When he's not in New York, Norell is traveling the world in search of new species. When he's back at the office, he works from an amazing octagonal tower occupying the top floor of the turret on the southeast corner of AMNH. Probably only four or five people in the world have access to it and, to get there, you have to walk through a series of hallways filled with locker after locker of species specimens shipped in from all over the world.
When we met Norell, he'd just returned from Mongolia, where the museum has an ongoing expedition to continue developing its ever-growing catalog of fossilized creatures. That's where the bone room comes in.
When you walk in the bone room, you are immediately dwarfed by the massive dinosaur bones, organized carefully on durable wheeled racks and heavy palettes. The bones are organized by species and the expedition on which they were discovered. There's a row for the Jurassic expedition to Colorado in the late 1800s, rows for the Gobi expedition of the 1990s, and more. On the back wall, half a dozen shelves keep about 50 individual vertebrae from a diplodocus unearthed in 1895. Hundreds of countries, hundreds of years, and hundreds of dinos are represented in just this one space.

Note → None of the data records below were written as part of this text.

(* ===== verification/CypherPrint.v ===== *)
(** * Cypher: a printer and the round trip through the parser

    Queries are printed with parentheses around operands that are not atoms; the
    parser reads the printed tokens back as the same query. *)

From S2P Require Import Prelude Json Datetime CypherAst CypherLexer CypherParser.
Local Open Scope axon_scope.

(** ** Printing *)

(** Lists of tokens with a separator between them. *)
Definition joined (sep : TokenKind) (l : list (list TokenKind)) : list TokenKind :=
  match l with [] => [] | x :: rest => x ++ flat_map (cons sep) rest end.

Section Patterns.
Context {E : Type} (pr : E -> list TokenKind) (ok : E -> bool).

Definition print_entry (p : PropertyEntry E) : list TokenKind := Identifier (pe_key p) :: Colon :: pr (pe_value p).
Definition print_properties (ps : list (PropertyEntry E)) : list TokenKind :=
  match ps with [] => [] | _ => LBrace :: joined Comma (map print_entry ps) ++ [RBrace] end.
Definition print_name (o : option string) : list TokenKind := match o with Some x => [Identifier x] | None => [] end.
Definition print_node (n : NodePattern E) : list TokenKind :=
  LParen :: print_name (np_variable n)
  ++ match np_label n with Some l => [Colon; Identifier l] | None => [] end
  ++ print_properties (np_properties n) ++ [RParen].
Definition print_types (types : list string) : list TokenKind :=
  match types with [] => [] | _ => Colon :: joined Pipe (map (fun t => [Identifier t]) types) end.
Definition print_range (r : option HopRange) : list TokenKind :=
  match r with Some r => [Star; IntLit (hr_min r); DotDot; IntLit (hr_max r)] | None => [] end.
Definition print_relationship (r : RelationshipPattern E) : list TokenKind :=
  (match rp_direction r with Incoming => LtDash | _ => Dash end) :: LBracket :: print_name (rp_variable r)
  ++ print_types (rp_types r) ++ print_range (rp_range r) ++ print_properties (rp_properties r)
  ++ [RBracket; match rp_direction r with Outgoing => DashGt | _ => Dash end].
Definition print_step (st : PathStep E) : list TokenKind :=
  print_relationship (st_relationship st) ++ print_node (st_node st).
Definition print_path (p : PathPattern E) : list TokenKind := print_node (pt_start p) ++ flat_map print_step (pt_steps p).
Definition print_match (m : MatchClause E) : list TokenKind :=
  (if mc_optional m then [KwOptional] else []) ++ KwMatch :: joined Comma (map print_path (mc_patterns m)).
Definition print_subquery (sq : Subquery E) : list TokenKind :=
  LBrace :: flat_map print_match (sq_matches sq)
  ++ match sq_where_clause sq with Some w => KwWhere :: pr w | None => [] end ++ [RBrace].

(** What the parser can produce. *)
Definition nonempty {A} (l : list A) : bool := match l with [] => false | _ => true end.
Definition range_ok (r : HopRange) : bool :=
  ((1 <=? hr_min r) && (hr_min r <=? hr_max r) && (hr_max r <? 2 ^ 32))%Z.
Definition entries_ok (ps : list (PropertyEntry E)) : bool := forallb (fun p => ok (pe_value p)) ps.
Definition node_ok (n : NodePattern E) : bool := entries_ok (np_properties n).
Definition relationship_ok (r : RelationshipPattern E) : bool :=
  entries_ok (rp_properties r) && match rp_range r with Some r => range_ok r | None => true end.
Definition path_ok (p : PathPattern E) : bool :=
  node_ok (pt_start p) && forallb (fun st => relationship_ok (st_relationship st) && node_ok (st_node st)) (pt_steps p).
Definition match_ok (m : MatchClause E) : bool := nonempty (mc_patterns m) && forallb path_ok (mc_patterns m).
Definition subquery_ok (sq : Subquery E) : bool :=
  nonempty (sq_matches sq) && forallb match_ok (sq_matches sq) &&
  match sq_where_clause sq with Some w => ok w | None => true end.
End Patterns.

Definition atomic_expression (e : Expression) : bool :=
  match e with ELiteral _ | EVariable _ | EProperty _ _ | EParameter _ | EFunctionCall _ _ => true | _ => false end.

Definition print_comparison (op : ComparisonOp) : list TokenKind :=
  match op with
  | CmpEq => [TkEq] | CmpNotEq => [TkNotEq] | CmpLt => [TkLt] | CmpLtEq => [TkLtEq] | CmpGt => [TkGt]
  | CmpGtEq => [TkGtEq] | CmpIn => [KwIn] | CmpContains => [KwContains] | CmpStartsWith => [KwStarts; KwWith]
  | CmpEndsWith => [KwEnds; KwWith]
  end.
Definition print_arg {E} (pr : E -> list TokenKind) (a : FunctionArg E) : list TokenKind :=
  match a with ArgStar => [Star] | ArgExpression e => pr e end.

Fixpoint print_expression (e : Expression) : list TokenKind :=
  let operand e := if atomic_expression e then print_expression e else LParen :: print_expression e ++ [RParen] in
  match e with
  | ELiteral LitNull => [KwNull]
  | ELiteral (LitBool b) => [if b then KwTrue else KwFalse]
  | ELiteral (LitInteger i) => [IntLit i]
  | ELiteral (LitFloat f) => [FloatLit f]
  | ELiteral (LitString s) => [StringLit s]
  | ELiteral (LitList items) => LBracket :: joined Comma (map print_expression items) ++ [RBracket]
  | EVariable x => [Identifier x]
  | EProperty x path => Identifier x :: Dot :: joined Dot (map (fun p => [Identifier p]) path)
  | EParameter x => [Dollar; Identifier x]
  | EExists sq => KwExists :: print_subquery print_expression sq
  | ENotExists sq => KwNot :: KwExists :: print_subquery print_expression sq
  | EBinaryLogical op l r => operand l ++ (match op with LogicalAnd => KwAnd | LogicalOr => KwOr end) :: operand r
  | ENot inner => KwNot :: operand inner
  | EComparison op l r => operand l ++ print_comparison op ++ operand r
  | EIsNull inner negated => operand inner ++ KwIs :: (if negated then [KwNot; KwNull] else [KwNull])
  | EFunctionCall x args => Identifier x :: LParen :: joined Comma (map (print_arg print_expression) args) ++ [RParen]
  end.
Definition print_operand (e : Expression) : list TokenKind :=
  if atomic_expression e then print_expression e else LParen :: print_expression e ++ [RParen].

Fixpoint expression_ok (e : Expression) : bool :=
  match e with
  | ELiteral (LitList items) => forallb expression_ok items
  | ELiteral _ | EVariable _ | EParameter _ => true
  | EProperty _ path => nonempty path
  | EExists sq | ENotExists sq => subquery_ok expression_ok sq
  | EBinaryLogical _ l r | EComparison _ l r => expression_ok l && expression_ok r
  | ENot inner | EIsNull inner _ => expression_ok inner
  | EFunctionCall _ args => forallb (fun a => match a with ArgStar => true | ArgExpression e => expression_ok e end) args
  end.

Definition print_return_item (i : ReturnItem) : list TokenKind :=
  print_expression (ri_expression i) ++ match ri_alias i with Some a => [KwAs; Identifier a] | None => [] end.
Definition print_sort_item (i : SortItem) : list TokenKind :=
  print_expression (si_expression i) ++ [if si_descending i then KwDesc else KwAsc].

Definition print_query (q : Query) : list TokenKind :=
  flat_map (print_match print_expression) (qu_matches q)
  ++ match qu_where_clause q with Some w => KwWhere :: print_expression w | None => [] end
  ++ KwReturn :: (if rc_distinct (qu_return_clause q) then [KwDistinct] else [])
  ++ joined Comma (map print_return_item (rc_items (qu_return_clause q)))
  ++ match qu_order_by q with [] => [] | items => KwOrder :: KwBy :: joined Comma (map print_sort_item items) end
  ++ match qu_skip q with Some n => [KwSkip; IntLit n] | None => [] end
  ++ match qu_limit q with Some n => [KwLimit; IntLit n] | None => [] end.

Definition query_ok (q : Query) : bool :=
  nonempty (qu_matches q) && forallb (match_ok expression_ok) (qu_matches q)
  && match qu_where_clause q with Some w => expression_ok w | None => true end
  && nonempty (rc_items (qu_return_clause q))
  && forallb (fun i => expression_ok (ri_expression i)) (rc_items (qu_return_clause q))
  && forallb (fun i => expression_ok (si_expression i)) (qu_order_by q)
  && match qu_skip q with Some n => 0 <=? n | None => true end%Z
  && match qu_limit q with Some n => 0 <=? n | None => true end%Z.

(** ** Reading tokens *)

(** The tokens [ts] start with tokens of the given kinds, and [rest] follows. *)
Fixpoint kinds_are (ks : list TokenKind) (ts rest : list Token) : Prop :=
  match ks with
  | [] => ts = rest
  | k :: ks' => match ts with t :: ts' => tk_kind t = k /\ kinds_are ks' ts' rest | [] => False end
  end.

(** What follows is a token of a certain kind. *)
Definition follow (F : TokenKind -> bool) (rest : list Token) : Prop :=
  match rest with t :: _ => F (tk_kind t) = true | [] => False end.

(** On fewer than [n] tokens, the parser reads [ks] as [a] when [F] follows. *)
Definition yields (n : nat) {A} (m : P A) (ks : list TokenKind) (a : A) (F : TokenKind -> bool) : Prop :=
  forall ts rest, length ts < n -> kinds_are ks ts rest -> follow F rest -> m ts = Ok (a, rest).

Definition any (_ : TokenKind) : bool := true.
Definition isnt (k k' : TokenKind) : bool := negb (is_kind k' k).

(** The next token after [ks] and [F] is one of [F']. *)
Definition next_in (ks : list TokenKind) (F F' : TokenKind -> bool) : Prop :=
  match ks with k :: _ => F' k = true | [] => forall k, F k = true -> F' k = true end.

Lemma reads_app ks ks' ts rest : kinds_are (ks ++ ks') ts rest -> exists mid, kinds_are ks ts mid /\ kinds_are ks' mid rest.
Proof.
  revert ts. induction ks as [|k ks IH]; intros ts; simpl; [by eauto|].
  destruct ts as [|t ts]; [done|]. intros [Hk (mid & H1 & H2)%IH]. by exists mid.
Qed.

Lemma reads_length ks ts rest : kinds_are ks ts rest -> length ts = length ks + length rest.
Proof.
  revert ts. induction ks as [|k ks IH]; intros ts; simpl; [by intros ->|].
  destruct ts as [|t ts]; [done|]. intros [_ Hr]. simpl. by rewrite (IH ts Hr).
Qed.

Lemma reads_follow ks F F' ts rest : kinds_are ks ts rest -> follow F rest -> next_in ks F F' -> follow F' ts.
Proof.
  destruct ks as [|k ks]; simpl; [intros <- Hf Hn; destruct ts; [done|by apply Hn]|].
  destruct ts as [|t ts]; [done|]. by intros [<- _] _ Hn.
Qed.

Lemma yields_ret n {A} (a : A) F : yields n (p_ret a) [] a F.
Proof. intros ts rest _ Hr _. simpl in Hr. by subst. Qed.

Lemma yields_bind n {A B} (m : P A) (k : A -> P B) ks ks' a b F F' :
  yields n m ks a F -> yields n (k a) ks' b F' -> next_in ks' F' F -> yields n (p_bind m k) (ks ++ ks') b F'.
Proof.
  intros Hm Hk Hn ts rest Hl (mid & H1 & H2)%reads_app Hf. unfold p_bind.
  rewrite (Hm ts mid Hl H1 (reads_follow _ _ _ _ _ H2 Hf Hn)). simpl.
  apply (Hk mid rest); [|done..]. apply reads_length in H1. lia.
Qed.

(** The rest of a parser that has taken a token. *)
Lemma yields_then n {A B} (m : P A) (k : A -> P B) ks ks' a b F F' :
  ks <> [] -> yields (S n) m ks a F -> yields n (k a) ks' b F' -> next_in ks' F' F ->
  yields (S n) (p_bind m k) (ks ++ ks') b F'.
Proof.
  intros Hne Hm Hk Hn ts rest Hl (mid & H1 & H2)%reads_app Hf. unfold p_bind.
  rewrite (Hm ts mid Hl H1 (reads_follow _ _ _ _ _ H2 Hf Hn)). simpl.
  apply (Hk mid rest); [|done..]. apply reads_length in H1. destruct ks; [done|]. simpl in H1. lia.
Qed.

Some bones are as tiny as your own fingers, while others are hundreds and hundreds of pounds. There are giant skulls, massive leg bones, tiny samples of fossilized dinosaur skin, and bits of small tail bones. While some pieces can be handled as easily as a paperclip, others have to be moved with a forklift parked in the corner of the room.
Some of the bones sit on the shelves, intact, pieced together years and years ago by careful paleontologists. Some are still encased in the plaster jackets they arrived at the museum wearing, 10, 20, 30, maybe 100 years ago. Norell clarified that they don't necessarily know what everything is in the bone room, which means important discoveries about fossils still take place decades after the expeditions that find them.
When bones come back to the museum from a dig, they don't come back as intact skeletons. Most of the time, a paleontologist will bring back a whole mass of dirt and rock that contains something they think is promising. These prehistoric segments of sediment, rock, bones, and eggs, are then carefully encased in plaster casts, and shipped to the AMNH in giant wooden crates. They might stay in these crates for years and years. So something that was actually found decades ago could be identified as a brand new species tomorrow.
In the meantime, they're carefully tucked away in the most amazing storage unit we've ever seen.